**What you have to do**
Reproduce exactly, from the data that follows, the line with "(** Truth value", the line with "negb (String.eqb s", and every line that lies between them.
◇ ◇ ◇ ◇ ◇ ◇ ◇
(** * I/O performance data collection of the car watchdog daemon

    A shallow embedding of [watchdog/server/src/IoPerfCollection.cpp]:
    the percentage helper, the per-UID aggregation of process statistics,
    the bounded top-N scan, the collection cache, and the collection state
    machine driven by looper messages.  The text of the dumps ([toString],
    [dump], [dumpCollection]) and the parsing of dump arguments are not
    modelled.  Properties of the natural-language specification are stated
    and settled against these definitions. *)

From Stdlib Require Import ZArith List Bool String Lia SpecFloat DecimalString.
From Stdlib Require Import Sorting.Sorted Sorting.Permutation.
Import ListNotations.
Local Open Scope Z_scope.

(** ** Machine integers

    [uint32_t], [uint64_t] and [size_t] arithmetic wraps around.  Signed
    overflow ([nsecs_t] is [int64_t]) is undefined in C++; the model wraps
    it the way the target does, and statements about such sums carry the
    in-range condition explicitly. *)

Definition UINT32_MOD : Z := 2 ^ 32.
Definition UINT64_MOD : Z := 2 ^ 64.
Definition INT64_MAX : Z := 2 ^ 63 - 1.
Definition INT64_MIN : Z := - 2 ^ 63.

Definition u32 (z : Z) : Z := z mod UINT32_MOD.
Definition u64 (z : Z) : Z := z mod UINT64_MOD.
Definition i64 (z : Z) : Z := (z + 2 ^ 63) mod UINT64_MOD - 2 ^ 63.

(** [std::numeric_limits<std::size_t>::max()] on the 64-bit target. *)
Definition SIZE_MAX : Z := UINT64_MOD - 1.

(** ** IEEE 754 binary64, the C++ [double] *)

Definition dprec : Z := 53.
Definition demax : Z := 1024.

(** [static_cast<double>(n)] for an integer [n]: round to nearest even. *)
Definition double_of_Z (n : Z) : spec_float := binary_normalize dprec demax n 0 false.
Definition dmul : spec_float -> spec_float -> spec_float := SFmul dprec demax.
Definition ddiv : spec_float -> spec_float -> spec_float := SFdiv dprec demax.
Definition dzero : spec_float := S754_zero false.

(** The real value of a finite double as the pair (mantissa, exponent):
    the number [m * 2^e]; used to read results back as integers. *)
Definition double_is_integer (f : spec_float) (n : Z) : Prop :=
  match f with
  | S754_zero _ => n = 0
  | S754_finite s m e => e <= 0 /\ (if s then - Zpos m else Zpos m) = n * 2 ^ (- e)
  | _ => False
  end.

(** <<
    double percentage(uint64_t numer, uint64_t denom) {
        return denom == 0 ? 0.0 : (static_cast<double>(numer) / static_cast<double>(denom)) * 100.0;
    }
    >> *)
Definition percentage (numer denom : Z) : spec_float :=
  if denom =? 0 then dzero
  else dmul (ddiv (double_of_Z numer) (double_of_Z denom)) (double_of_Z 100).

(** ** Results and errors ([android::base::Result], [android::base::Error]) *)

Inductive StatusCode := NO_CODE | INVALID_OPERATION | FAILED_TRANSACTION.

Record Error := mkError { code : StatusCode; message : string }.

Inductive Result (A : Type) :=
| Ok (a : A)
| Err (e : Error).
Arguments Ok {A} a.
Arguments Err {A} e.

Definition isOk {A} (r : Result A) : bool :=
  match r with Ok _ => true | Err _ => false end.

(** ** Raw samples of the stat collectors

    [UidIoStats.h], [ProcStat.h] and [ProcPidStat.h] are used by the
    collection code through the members below. *)

Inductive UidState := FOREGROUND | BACKGROUND.
Inductive MetricType := READ_BYTES | WRITE_BYTES | FSYNC_COUNT.

(** [uint64_t metrics[METRIC_TYPES][UID_STATES]] *)
Record IoUsage := mkIoUsage {
  fgRdBytes : Z; bgRdBytes : Z;
  fgWrBytes : Z; bgWrBytes : Z;
  fgFsync : Z;   bgFsync : Z
}.

Definition metrics (io : IoUsage) (m : MetricType) (s : UidState) : Z :=
  match m, s with
  | READ_BYTES, FOREGROUND => fgRdBytes io
  | READ_BYTES, BACKGROUND => bgRdBytes io
  | WRITE_BYTES, FOREGROUND => fgWrBytes io
  | WRITE_BYTES, BACKGROUND => bgWrBytes io
  | FSYNC_COUNT, FOREGROUND => fgFsync io
  | FSYNC_COUNT, BACKGROUND => bgFsync io
  end.

(** Modelled from the spec: [IoUsage::sumReadBytes], [IoUsage::sumWriteBytes]
    and [IoUsage::isZero] are declared in [UidIoStats.h], which is not among
    the sources; they are the sum of a metric over both UID states and the
    test that every metric is zero ("nonzero activity"). *)
Definition sumReadBytes (io : IoUsage) : Z :=
  u64 (metrics io READ_BYTES FOREGROUND + metrics io READ_BYTES BACKGROUND).
Definition sumWriteBytes (io : IoUsage) : Z :=
  u64 (metrics io WRITE_BYTES FOREGROUND + metrics io WRITE_BYTES BACKGROUND).
Definition isZero (io : IoUsage) : bool :=
  (fgRdBytes io =? 0) && (bgRdBytes io =? 0) && (fgWrBytes io =? 0) &&
  (bgWrBytes io =? 0) && (fgFsync io =? 0) && (bgFsync io =? 0).

Definition zeroIoUsage : IoUsage := mkIoUsage 0 0 0 0 0 0.

Record UidIoUsage := mkUidIoUsage { uio_uid : Z; ios : IoUsage }.

Record ProcStatInfo := mkProcStatInfo {
  ioWaitTime : Z;
  totalCpuTime : Z;
  psi_ioBlockedProcessesCnt : Z;
  psi_totalProcessesCnt : Z
}.

Record PidStat := mkPidStat { state : string; pid_majorFaults : Z }.

(** [ProcessStats]: the signed uid, the top-level process and its threads
    (a map from tid to [PidStat], kept in iteration order). *)
Record ProcessStats := mkProcessStats {
  ps_uid : Z;
  process : PidStat;
  threads : list (Z * PidStat)
}.

(** ** Per-UID aggregation of process statistics *)

Record UidProcessStats := mkUidProcessStats {
  ups_uid : Z;
  ioBlockedTasksCnt : Z;
  totalTasksCnt : Z;
  majorFaults : Z
}.

Definition zeroUidProcessStats : UidProcessStats := mkUidProcessStats 0 0 0 0.

(** [std::unordered_map<uint32_t, T>] as an association list with unique
    keys, in iteration order. *)
Fixpoint mapFind {T} (k : Z) (m : list (Z * T)) : option T :=
  match m with
  | [] => None
  | (k', v) :: rest => if k' =? k then Some v else mapFind k rest
  end.
(** [try: m except SyntaxError: handler] *)
Definition try_except_SyntaxError {A : Type} (m : M A) (handler : M A) : M A :=
  fun t =>
    match m t with
    | (Raise SyntaxError, t') => handler t'
    | other => other
    end.

Declare Scope monad_scope.
Delimit Scope monad_scope with monad.
Notation "x <- m ;; k" := (bind m (fun x => k))
  (at level 61, m at next level, right associativity) : monad_scope.

(** ** What the provider reaches outside its file *)

Record Runtime : Type := {
  (** [self.conf('api_key')] and [self.conf('language')] *)
  conf_api_key : string;
  conf_language : string;
  (** [self.configuration] *)
  configuration : value;
  (** [self.getJsonData(url, ...)]: the decoded answer or an exception,
      which may depend on what was asked before. *)
  getJsonData : trace -> string -> result value;
  (** [fireEvent('scanner.name_year', q, single = True)] *)
  scanner_name_year : string -> result value;
  (** [tryUrlencode] of one parameter value *)
  quote : value -> string;
  (** the text Python prints for a list or a dictionary *)
  repr : value -> string
}.

(** The class attribute [configuration]. *)
Definition default_configuration : value :=
  VDict [("images", VDict [("secure_base_url", VStr "https://image.tmdb.org/t/p/")])].

Section Provider.

Variable E : Runtime.

(** [str(v)] and ['%s' % v] *)
Definition py_str (v : value) : string :=
  match v with
  | VNone => "None"
  | VBool true => "True"
  | VBool false => "False"
  | VInt n => string_of_Z n
  | VStr s => s
  | VList _ | VDict _ => repr E v
  end.

(** Modelled from the spec: [toUnicode] of
    [couchpotato.core.helpers.encoding] is not in this file; it is a
    string-normalization helper: text stays as it is and any other value
    becomes its text. *)
Definition toUnicode (v : value) : string := py_str v.

(** Modelled from the spec: [tryUrlencode] of
    [couchpotato.core.helpers.encoding] is not in this file; the wire
    contract has the parameters as [key=value] joined by [&]. *)
Definition tryUrlencode (params : dict) : string :=
  let new := concat "" (map (fun kv => "&" ++ fst kv ++ "=" ++ quote E (snd kv)) params) in
  substring 1 (String.length new - 1) new.

(** *** request *)

(** The URL of line 207. *)
Definition api_url (call encoded : string) : string :=
  "http://api.themoviedb.org/3/" ++ call ++ "?api_key=" ++ conf_api_key E
    ++ (if truthy (VStr encoded) then "&" ++ encoded else "")
    ++ "&language=" ++ conf_language E.

Definition fetch (url : string) : M value :=
  fun t => (getJsonData E t url, (t ++ [url])%list).

(** [return_key] is [None] or a text. *)
Definition request (call : string) (params : dict) (return_key : option string)
  : M value :=
  (let params := keep_truthy params in
   let params := tryUrlencode params in
   data <- try_except (fetch (api_url call params)) (ret VNone) ;;
   match return_key with
   | Some key =>
       if truthy data && truthy (VStr key) then
         found <- lift (py_in key data) ;;
         if found then lift (py_get data key VNone) else ret data
       else ret data
   | None => ret data
   end)%monad.

(** The URL of [call] with the parameters [kept] written out one by one. *)
Definition url_with (call : string) (kept : dict) : string :=
  "http://api.themoviedb.org/3/" ++ call ++ "?api_key=" ++ conf_api_key E
    ++ concat "" (map (fun kv => "&" ++ fst kv ++ "=" ++ quote E (snd kv)) kept)
    ++ "&language=" ++ conf_language E.

(** *** getImage, getMultImages *)

Definition getImage (movie : value) (type size : string) : string :=
  rcatch
    (path <- py_get movie (type ++ "_path") VNone ;
     images <- py_getitem (configuration E) "images" ;
     base <- py_getitem images "secure_base_url" ;
     Ok (py_str base ++ size ++ py_str path))%result
    "".

Definition getMultImages (movie : value) (type size : string) : list string :=
  rcatch
    (images <- py_get movie "images" (VDict []) ;
     gallery <- py_get images type (VList []) ;
     match gallery with
     | VList l => Ok (map (fun image => getImage image "file" size) (slice_1_5 l))
     | VStr s => Ok (map (fun image => getImage image "file" size) (slice_1_5 (chars s)))
     | _ => Raise TypeError
     end)%result
    [].

(** *** parseMovie *)

(** Lines 127-131: the text of the year, or [None]. *)
Definition derive_year (release_date : value) : value :=
  let year := first4 (py_str (py_or release_date (VStr ""))) in
  if negb (truthy release_date) || String.eqb year "1900" || String.eqb (lower year) "none"
  then VNone
  else VStr year.

(** Lines 139-144: one cast entry that fails is skipped.  Both assignments
    start with a [cast_item.get], so an entry fails before it changes
    either dictionary. *)
Fixpoint gather_cast (cast : list value) (actors images_actors : dict) : dict * dict :=
  match cast with
  | [] => (actors, images_actors)
  | cast_item :: rest =>
      match (character <- py_get cast_item "character" VNone ;
             name <- py_get cast_item "name" VNone ;
             Ok (toUnicode name, toUnicode character))%result with
      | Ok (name, character) =>
          gather_cast rest
            (dict_set actors name (VStr character))
            (dict_set images_actors name (VStr (getImage cast_item "profile" "original")))
      | Raise _ => gather_cast rest actors images_actors
      end
  end.
(** * git_attest.fetch_attestation: a shallow embedding

    The module [fetch_attestation.py] looks one attestation up at a GraphQL
    endpoint and prints it.  The embedding keeps the shape of the Python:

    - values decoded from JSON are Python objects ([Py.value]), with the
      dynamic operations the module applies to them ([.get], [[]], truth);
    - a raised exception is the [Raise] branch of a [result];
    - the two effects of the module, [requests.post] and [print], are the
      nodes of a program tree ([prog]) that [run] executes against a network,
      recording every call in a trace;
    - the module reads one module-level name, [EAS_GQL], when it is called:
      programs run in a store of the module's globals;
    - [json] decoding of a response body and [argparse] are library code, and
      enter as section variables: every theorem holds for any decoder and any
      command-line reader. *)

From Stdlib Require Import ZArith List String Ascii Bool Lia.
From Stdlib Require Import Floats.SpecFloat.
Import ListNotations.
Local Open Scope string_scope.
Local Open Scope Z_scope.
Local Set Warnings "-register-all".

(** ** Exceptions and results *)

(** The exceptions that can leave [fetch_attestation] or [main]. *)
Inductive exn : Type :=
| RequestException (why : string)  (* requests.post itself failed: connection, timeout *)
| HTTPError (status : Z)           (* Response.raise_for_status *)
| JSONDecodeError                  (* Response.json: the body is rejected *)
| RecursionError                   (* Response.json: nesting beyond the decoder's stack *)
| ValueError                       (* Response.json: an integer beyond the digit limit *)
| AttributeError                   (* .get on an object that has none *)
| KeyError (key : string)          (* d[key] on a dict without key *)
| TypeError                        (* x[key] on a non-dict *)
| SystemExit (code : Z).           (* argparse leaving the process *)

Inductive result (A : Type) : Type :=
| Return (a : A)
| Raise (e : exn).
Arguments Return {A} a.
Arguments Raise {A} e.

Definition result_bind {A B} (r : result A) (f : A -> result B) : result B :=
  match r with
  | Return a => f a
  | Raise e => Raise e
  end.

(** ** Python values *)

Module Py.

(** What [json] decoding can produce: [None], [bool], [int], [float],
    [str], [list] and [dict] with string keys.  A dict is kept as its list
    of items; [dict_get] reads the first item with the key. *)
Inductive value : Type :=
| None_
| Bool (b : bool)
| Int (n : Z)
| Float (f : spec_float)
| Str (s : string)
| List (l : list value)
| Dict (items : list (string * value)).

Fixpoint dict_get (key : string) (items : list (string * value)) : option value :=
  match items with
  | [] => None
  | (k, v) :: rest => if String.eqb k key then Some v else dict_get key rest
  end.

(** [d[key] = v]: a key already there keeps its place and takes the new
    value, a new key goes last. *)
Fixpoint dict_set (key : string) (v : value) (items : list (string * value))
  : list (string * value) :=
  match items with
  | [] => [(key, v)]
  | (k, w) :: rest =>
      if String.eqb k key then (k, v) :: rest else (k, w) :: dict_set key v rest
  end.

(** Truth value testing, [bool(x)]: [None], [False], zero of either
    numeric type and the empty string, list and dict are false. *)
Definition truthy (x : value) : bool :=
  match x with
  | None_ => false
  | Bool b => b
  | Int n => negb (n =? 0)
  | Float (S754_zero _) => false
  | Float _ => true
  | Str s => negb (String.eqb s "")
  | List l => match l with [] => false | _ :: _ => true end
  | Dict items => match items with [] => false | _ :: _ => true end
  end.

(** [x.get(key, default)]: only a dict has the method. *)
Definition get (x : value) (key : string) (default : value) : result value :=
  match x with
  | Dict items =>
      match dict_get key items with
      | Some v => Return v
      | None => Return default
      end
  | _ => Raise AttributeError
  end.

(** [x[key]] with a string key: [KeyError] on a dict without the key,
    [TypeError] on every other kind of value. *)
Definition getitem (x : value) (key : string) : result value :=
  match x with
  | Dict items =>
      match dict_get key items with
      | Some v => Return v
      | None => Raise (KeyError key)
      end
  | _ => Raise TypeError
  end.

End Py.

(** ** The requests library *)

Module Requests.

(** The keyword arguments of one [requests.post] call.  [headers] and [auth]
    are [None] when the caller passes neither. *)
Record Request : Type := mkRequest {
  url : string;
  json : Py.value;
  timeout : Z;
  headers : option (list (string * string));
  auth : option (string * string)
}.

Record Response : Type := mkResponse {
  status_code : Z;
  text : string
}.

(** [Response.raise_for_status]: [HTTPError] for a client error (4xx) or a
    server error (5xx) status, nothing for any other status. *)
Definition raise_for_status (r : Response) : result unit :=
  if (400 <=? status_code r) && (status_code r <? 600)
  then Raise (HTTPError (status_code r))
  else Return tt.

(** [Response.json]: the body through the decoder.  The decoder returns a
    value, also for the texts it takes beyond JSON ([NaN], [Infinity]), or
    raises: [JSONDecodeError] for a text it rejects, [RecursionError] and
    [ValueError] at its limits.  Nothing is caught here. *)
Definition Response_json (loads : string -> result Py.value) (r : Response)
  : result Py.value :=
  loads (text r).

(** *** What one [requests.post] call sends

    [requests.post] leaves [allow_redirects] at its default, so the session
    follows redirects: a reply with a status 301, 302, 303, 307 or 308 and
    a [Location] header makes it send a further request, up to 30 times.
    303 and 302 turn the method into GET, and so does 301 for a POST; only
    307 and 308 keep the method and the body. *)

Inductive method : Type := GET | POST.

(** One HTTP request on the wire. *)
Record message : Type := mkMessage {
  m_method : method;
  m_url : string;
  m_body : option Py.value;
  m_timeout : Z
}.

(** One HTTP reply; [location] is the URL its [Location] header resolves
    to, when it has one. *)
Record reply : Type := mkReply {
  status : Z;
  location : option string;
  body : string
}.

(** A server answers a message, or the exchange fails. *)
Definition server : Type := message -> result reply.

Definition redirect_target (rp : reply) : option string :=
  if existsb (Z.eqb (status rp)) [301; 302; 303; 307; 308]
  then location rp
  else None.

Definition rebuild_method (m : method) (st : Z) : method :=
  if st =? 303 then GET
  else if st =? 302 then GET
  else if st =? 301 then match m with POST => GET | other => other end
  else m.

Definition redirected (msg : message) (rp : reply) (target : string)
  : message :=
  {| m_method := rebuild_method (m_method msg) (status rp);
     m_url := target;
     m_body := if (status rp =? 307) || (status rp =? 308)
               then m_body msg else None;
     m_timeout := m_timeout msg |}.

(** The messages sent, in order, and the response handed to the caller. *)
Fixpoint send (redirects_left : nat) (srv : server) (msg : message)
  : list message * result Response :=
  match srv msg with
  | Raise e => ([msg], Raise e)
  | Return rp =>
      match redirect_target rp with
      | None => ([msg], Return (mkResponse (status rp) (body rp)))
      | Some target =>
          match redirects_left with
          | O => ([msg], Raise (RequestException "TooManyRedirects"))
          | S n =>
              let (sent, o) := send n srv (redirected msg rp target) in
              (msg :: sent, o)
          end
      end
  end.

Definition first_message (rq : Request) : message :=
  {| m_method := POST; m_url := url rq; m_body := Some (json rq);
     m_timeout := timeout rq |}.

Definition post_over (srv : server) (rq : Request)
  : list message * result Response :=
  send 30 srv (first_message rq).


End Requests.

(** ** Programs and their runs *)

Record Attestation : Type := mkAttestation {
  uid : Py.value;
  txid : Py.value;
  schema : Py.value;
  attester : Py.value;
  recipient : Py.value
}.

Inductive stream : Type := Stdout | Stderr.

(** What a [print] call is given: a literal line, or a record, which
    [print] renders with the dataclass [repr]. *)
Inductive printed : Type :=
| Line (s : string)
| ReprOf (a : Attestation).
◇ ◇ ◇ ◇ ◇ ◇ ◇
**Solution for this problem**
(** Truth value testing, [bool(x)]: [None], [False], zero of either
    numeric type and the empty string, list and dict are false. *)
Definition truthy (x : value) : bool :=
  match x with
  | None_ => false
  | Bool b => b
  | Int n => negb (n =? 0)
  | Float (S754_zero _) => false
  | Float _ => true
  | Str s => negb (String.eqb s "")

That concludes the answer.